New veterinarian at Best Friends Animal Sanctuary
For our newest veterinarian, it’s a pity Best Friends doesn’t have a turtle department. The turtle was, after all, the animal who made Dr. Jennifer Green — or "Dr. Jen" as she’s known around the clinic — want to become a veterinarian in the first place. She took care of several when she was a kid growing up in Jacksonville, Florida.
"There was a lot of development around our house, and so the turtles ended up on our property, like they were refugees," she says.
New veterinarian at Best Friends
Mind you, that wasn’t all that long ago. Dr. Jen is 27 years old. This is her first job out of veterinary school. She graduated last year from Oklahoma State.
Her youthfulness, manifest in her good-natured humor and brimming enthusiasm, was what made her a great candidate and ultimately a great pick for the job as Best Friends veterinarian.
During the interview process, Dr. Jen was included in a number of cases at the clinic.
"She was very receptive to the [case-specific] things we taught her during her interview," says lead Best Friends vet Dr. Mike Dix. "But, at the same time, we were impressed that she had so many great ideas of her own. For a new grad, those attributes were very attractive to us."
Coming to work for Best Friends has been a fantastic professional opportunity, she says.
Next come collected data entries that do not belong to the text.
(** X28. A restart keeps the saved layout: when the layout of a manager
    that was only worked on through its methods, in a room of finite
    dimensions and with entities of finite sizes and positions, has been
    saved, starting the application again restores the entities and saves
    them again, and the storage holds exactly what it held before. *)
Theorem restart_keeps_saved_layout now currentRoom w l s storage :
  reachable_by managerCall currentRoom s ->
  Room.new (Fin w) (Fin l) = inr currentRoom ->
  (forall obj o, obj ∈ placedObjects s -> heap s !! obj = Some o ->
     finiteObject o) ->
  snd (initializeApplication now
         (snd (saveLayout currentRoom s (Some storage))))
  = snd (saveLayout currentRoom s (Some storage)).
Proof.
  intros Hreach Hroom Hfin.
  pose proof (reachable_wf _ _ (reachable_by_managerCall _ _ Hreach)) as Hwf.
  pose proof (reachable_managed _ _ Hreach) as Hman.
  rewrite (initializeApplication_resaves now currentRoom w l s storage Hroom).
  cbn [snd saveLayout]. do 5 f_equal.
  unfold getAllObjects. rewrite notify_placedObjects, notify_heap.
  unfold loadObjectsIntoManager.
  assert (Hsaved :
    Forall2 (fun obj objData => exists o,
               heap s !! obj = Some o /\ objData = saveObject o
               /\ (managed o /\ finiteObject o
                   /\ PlacedObject.name o <> EmptyString
                   /\ PlacedObject.color o <> EmptyString))
      (placedObjects s)
      (omap (fun obj => saveObject <$> heap s !! obj) (placedObjects s))).
  { apply saved_records_of. intros obj Hin.
    destruct (wf_placed s Hwf obj Hin) as [o Ho].
    destruct (reachable_named _ _ _ _ Hreach Ho) as [Hn Hc].
    exists o. split_and!; eauto. }
  set (records := omap _ (placedObjects s)) in *.
  destruct (forEachObject_spec now records 0
              (setOnChangeCallback (ObjectManager.new currentRoom ∅ 0)))
    as (restored & Hp & Hall & _ & _ & _).
  rewrite Hp. cbn [placedObjects setOnChangeCallback set_onChangeCallback
                   ObjectManager.new app].
  rewrite filter_all in Hall.
  - eapply resaved_records; [exact Hall |].
    eapply Forall2_Forall_right; [| exact Hsaved].
    intros obj objData (o & _ & -> & Hm & _ & Hn & Hc). eauto.
  - eapply Forall2_Forall_right; [| exact Hsaved].
    intros obj objData (o & _ & -> & Hm & Hf & _). by apply not_skipped_saved.
Qed.

Lemma restart_keeps_saved_layout_witness :
  snd (initializeApplication (fun _ => 0)
         (snd (saveLayout room_5x4 placed_block (Some None))))
  = snd (saveLayout room_5x4 placed_block (Some None)).
Proof.
  apply (restart_keeps_saved_layout _ room_5x4 5 4).
  - apply reachable_step; [apply reachable_init | exact I].
  - apply Room_new_5x4.
  - assert (Hplaced : placedObjects placed_block = [0]).
    { unfold placed_block. cbn [step].
      by rewrite addObject_placedObjects by (apply block_valid; lra). }
    rewrite Hplaced. intros obj o ->%list_elem_of_singleton.
    rewrite placed_block_lookup. intros [= <-].
    unfold finiteObject, finiteNumber. simpl. split_and!; eauto.
Defined.

End Restart.

(** ** Room.js: dimensions that are not numbers *)

Section RoomNaN.

(** X29. The constructor of Room does not refuse NaN: a dimension that is
    NaN passes the test [<= 0], and when the other dimension is not refused
    the room is built with scale NaN and a pixel size of NaN by NaN, so
    that every conversion between units and pixels gives NaN. *)
Theorem Room_accepts_NaN (width length : number) :
  (width = NaN /\ (length <=? Fin 0)%js = false)
  \/ (length = NaN /\ (width <=? Fin 0)%js = false) ->
  exists room,
    Room.new width length = inr room
    /\ Room.scale room = NaN
    /\ Room.getPixelDimensions room = (NaN, NaN)
    /\ forall v, Room.toPixels room v = NaN /\ Room.toUnits room v = NaN.
Proof.
  assert (Hmul : forall v, (v * NaN)%js = NaN) by (by intros []).
  assert (Hdiv : forall v, (v / NaN)%js = NaN) by (by intros []).
  assert (Hmin : forall v, Js.min v NaN = NaN) by (by intros []).
  intros [[-> Hl] | [-> Hw]]; unfold Room.new.
  - rewrite Hl. cbn [Js.le orb].
    unfold Room.calculateScale. rewrite Hdiv. cbn [Js.min].
    eexists. split; [reflexivity |].
    unfold Room.getPixelDimensions, Room.toPixels, Room.toUnits.
    cbn [Room.scale Room.canvasWidth Room.canvasHeight].
    rewrite ?Hmul. split_and!; try done; intros v; by rewrite ?Hmul, ?Hdiv.
  - rewrite Hw. cbn [Js.le orb].
    replace (Fin 0 <? NaN)%js with false by reflexivity.
    replace (NaN <=? Fin 0)%js with false by reflexivity. cbn [orb].
    unfold Room.calculateScale. rewrite Hdiv, Hmin.
    eexists. split; [reflexivity |].
    unfold Room.getPixelDimensions, Room.toPixels, Room.toUnits.
    cbn [Room.scale Room.canvasWidth Room.canvasHeight].
    rewrite ?Hmul. split_and!; try done; intros v; by rewrite ?Hmul, ?Hdiv.
Qed.

Lemma Room_accepts_NaN_witness :
  exists room,
    Room.new NaN (Fin 4) = inr room
    /\ Room.scale room = NaN
    /\ Room.getPixelDimensions room = (NaN, NaN)
    /\ forall v, Room.toPixels room v = NaN /\ Room.toUnits room v = NaN.
Proof.
  apply Room_accepts_NaN. left. split; [reflexivity |].
  simpl. rewrite Rltb_true by lra. reflexivity.
Defined.

End RoomNaN.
It’s not often that young vets just starting out get the opportunity to work with such an array of animals as Best Friends has.
"I always wanted to work with a mix of animals," she says. "But I never dreamed I’d get hired to do that right out of school."
Another benefit comes in the experience she’ll receive working alongside a group of very talented veterinarians at the Best Friends clinic: Dr. Mike, Dr. Patti Iampietro and Dr. Tara Timpson.
"When you graduate from vet school, you hope to have one great vet to work under and mentor you," she says. "I have three."
Embracing Best Friends' mission
Though Dr. Jen is a relative newcomer to animal welfare, she has wholeheartedly embraced the Best Friends mission of achieving a time of No More Homeless Pets, especially its spay/neuter component. For several days after getting the job and before moving to Utah, she volunteered at First Coast No More Homeless Pets in Jacksonville. There, she did as many spay/neuters as she could, making sure she was proficient as possible at conducting the procedures before her first day on the job as a vet at Best Friends.
"She has worked out great," Dr. Mike says. "She has brought some new enthusiasm and has really picked up on things quite quickly. She has been a wonderful addition to the veterinary staff."
Having started her job in October, Dr. Jen is, however, still waiting for that opportunity to treat a turtle. In the meantime, the vet techs at the clinic have been ribbing her about her original impetus for wanting to become a vet.
One day Dr. Jen told one of the vet techs that when she was younger she thought that the perfect veterinary practice would include "kittens, 16-weeks-old, or younger and turtles." The vet tech finished the sentence by adding "and unicorns." The same vet tech appeared days later with a framed painting of a unicorn, which Dr. Jen displays with a good measure of humor in her office.